Asamardhuni Jivayatra
- Cover of English translation, 2003
- Author: Tripuraneni Gopichand
- Translator: D. S. Rao
- Language: Telugu
- Genre: Psychological novel
- Publication date: 1947
- Publication place: India
- Published in English: 2003

= Asamardhuni Jivayatra =

1947 novel by Tripuraneni Gopich

Asamardhuni Jivayatra (literally: The Life Journey of a Hapless Soul, English title The Bungler) is a 1947 Telugu language novel by Tripuraneni Gopichand. It is a psychological novel, using stream of consciousness technique. One of Gopichand's best-known works, it is regarded as the first psychological novel in Telugu literature.

==Characters==
The principle characters of the novel are:
- Sitaramrao – the protagonist and the scion of a rich family
- Sitaramrao's wife
- Sitaramrao's daughter
- Ramayya – an old man from Sitaramrao's village

==Plot==
The protagonist of the novel is Sitaramrao. He comes from a distinguished family, whose grandeur is celebrated. At the start of the novel, Sitaramrao's father on his deathbed commands his son to maintain the family's honour. Though The village elder Ramayya cautions him to be careful with his wealth, Sitaramrao, inspired by lofty ideals, pays for a lavish funeral, and arranges for people with large debts to his family to repay only a small proportion. He is soon reduced to straitened circumstances, and forced to seek employment, but fails to hold any job. One day he dreams of seeing an androgynous figure composed half by the goddess Parvati and half of Paramesvara. As one side speaks, the other is veiled, but they both assure him that whatever he hungers after will be provided. On waking, a feeling of irritation provokes him to think that unless life is easy, and lived effortlessly, it is better to die.

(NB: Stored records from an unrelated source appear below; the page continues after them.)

(** [TaskRead.serialize_model], the [@model_serializer] of [TaskRead]:
    what [model_dump] returns for a [TaskRead]. *)
Definition serialize_model (t : TaskRead) : gmap string value :=
  list_to_map [
    ("id", VStr (id t));
    ("name", VStr (name t));
    ("description", VStr (description t));
    ("status", VStr (status_value (status t)));
    ("priority", VStr (priority_value (priority t)));
    ("category", VStr (category_value (category t)));
    ("deadline", VStr (py_str (VDate (deadline t))))
  ].

(** [TaskCreate.model_dump()] *)
Definition create_model_dump (data : TaskCreate) : gmap string value :=
  list_to_map [
    ("name", VStr (create_name data));
    ("description", VStr (create_description data));
    ("category", VStr (category_value (create_category data)));
    ("deadline", VDate (create_deadline data));
    ("priority", VStr (priority_value (create_priority data)))
  ].

(** [TaskUpdate.model_dump(exclude_none=True)]: the fields that are
    [None] are left out of the [dict]. *)
Definition update_model_dump (data : TaskUpdate) : gmap string value :=
  omap (fun v : option value => v)
    (list_to_map [
      ("name", VStr <$> update_name data);
      ("description", VStr <$> update_description data);
      ("category", VStr ∘ category_value <$> update_category data);
      ("deadline", VDate <$> update_deadline data);
      ("priority", VStr ∘ priority_value <$> update_priority data);
      ("status", VStr ∘ status_value <$> update_status data)
    ]).

(** [dict.update]: the keys of [new] overwrite those of [old]. *)
Definition dict_update (old new : gmap string value) : gmap string value :=
  new ∪ old.

(** Validation of one field. *)
Definition str_field (d : gmap string value) (k : string) : option string :=
  match d !! k with
  | Some (VStr s) => Some s
  | _ => None
  end.

Definition date_field (d : gmap string value) (k : string) : option date :=
  match d !! k with
  | Some (VDate x) => Some x
  | Some (VStr s) => date_of_text s
  | None => None
  end.

Definition status_of (s : string) : option TaskStatus :=
  if String.eqb s "completed" then Some completed
  else if String.eqb s "not_completed" then Some not_completed
  else None.

Definition priority_of (s : string) : option TaskPriority :=
  if String.eqb s "low" then Some low
  else if String.eqb s "normal" then Some normal
  else if String.eqb s "high" then Some high
  else None.

Definition category_of (s : string) : option TaskCategory :=
  if String.eqb s "work" then Some work
  else if String.eqb s "study" then Some study
  else if String.eqb s "personal" then Some personal
  else None.

(** [BaseTaskSchema.validate_author], the validator of [name]:
    [if not value.strip(): raise ValueError]. *)
Definition validate_author (value : string) : option string :=
  match Text.strip (list_ascii_of_string value) with
  | [] => None
  | _ :: _ => Some value
  end.

(** * [src/exceptions.py] and the other exceptions raised *)

(** An argument passed where the code expects a [str]: a [str], a
    [bytes], which has the method [lower] too, or an [int], which has
    not. *)
Inductive pyobj : Type :=
| PyStr (s : string)
| PyBytes (b : list Byte.byte)
| PyInt (z : Z).

Inductive exn : Type :=
| ValidationError
| JSONDecodeError
| TypeError
| AttributeError
| TaskDoesNotExists (task_id : pyobj).

Inductive outcome (A : Type) : Type :=
| Return (a : A)
| Raise (e : exn).
Arguments Return {A} a.
Arguments Raise {A} e.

Sitaramrao's uncle turns down a request for a loan, replying that Sitaramrao's father had treated him poorly: it was he who built the family's wealth, which Sitaramrao's father had squandered, and in his view, the son was behaving as his father had. Sitaramrao in turn insults his uncle. He begins to act strangely, beating in succession his daughter and his wife, and talking to a gecko. He drifts into fantasies of becoming a robber and raping a woman. He takes to wandering in bazaars, singing or haranguing passers-by. He visits a prostitute, then challenges a speaker addressing a meeting and is beaten up, whereupon the wise Ramayya takes him to the shelter of a rain tree, and tries unsuccessfully to reason with him so that he might mend his ways and return home.

One day, sitting alone, Sitaramrao cries out "All is illusion" and walks to the cremation grounds, where he imagines seeing his father rolling his eyes, gnashing his teeth and chastising him as a wastrel. His own shadow seems to join with his father and attack him. The following day Ramayya passes by and, on examining the torn bones and scattered flesh there, identifies the mangled body as that of Sitaramrao.

==Analysis==

The novel was first published in 1947. The major portions of the narration is a stream of consciousness of the protagonist, Sitaramrao. Set in an unstated year during the 1940s, the story occurs in an unnamed village in Andhra Pradesh, on its way to becoming a town. Sitaramrao inherited megalomania from his father and this theme pervades the novel.

Sitaramrao's father's death-bed demand that he maintain the prestige of the family is a key point in Sitaramrao's life, causing an inner conflict between the self-aggrandizement which he inherited from his father and the gentler, more sensitive feelings from his mother's side. He is dominated by the former, which deprives him of his commonsense; as a result hunger, marriage, procreation and maintaining a family appear to be trivial and mean concerns to him. Paradoxically, when Sitaramrao falls in love himself, marries and has children, he considers this to be unnatural.

His life and family is shattered due to his uncompromising character, but he attributes his misfortunes to others, and not to his own flaws. He tries to rationalise his defects, at the same time withdrawing into an imaginary world failing even to hold on to his job. When his maternal uncle deceives him, he thinks it a sign of his greatness that he does not concern himself with money matters. He cannot act against external events, only himself. He is sensitive enough to understand when others are hurt, but cannot express this to them. His wife Indira understands him and he loves her for this, nevertheless he is unable to express his love to her. He blames her for his own failings and the consequent inner turmoil sends him mad and leads to his death.

==Reception and criticism==
Considered to be a classic of modern Telugu literature, the novel is the best-known psychological novel in Telugu. It is regarded as the first psychological novel in Telugu literature and influenced the later development of Telugu writing. It was translated into English by D. S. Rao under the title The Bungler (2003).

Lipipuspa Nayak observes, in her review, that "the novel seems to falter in the last chapter that narrates the transition of the protagonist from an incompetent illusionist, unable to overcome the hangover of the family values to a schizophrenic who eventually commits suicide." However, she notes that the end of the novel is thematically reasonable. She found the progression of protagonist from a romantic rebel to a questioning philosopher and a compulsive campaigner for his views to be "abrupt".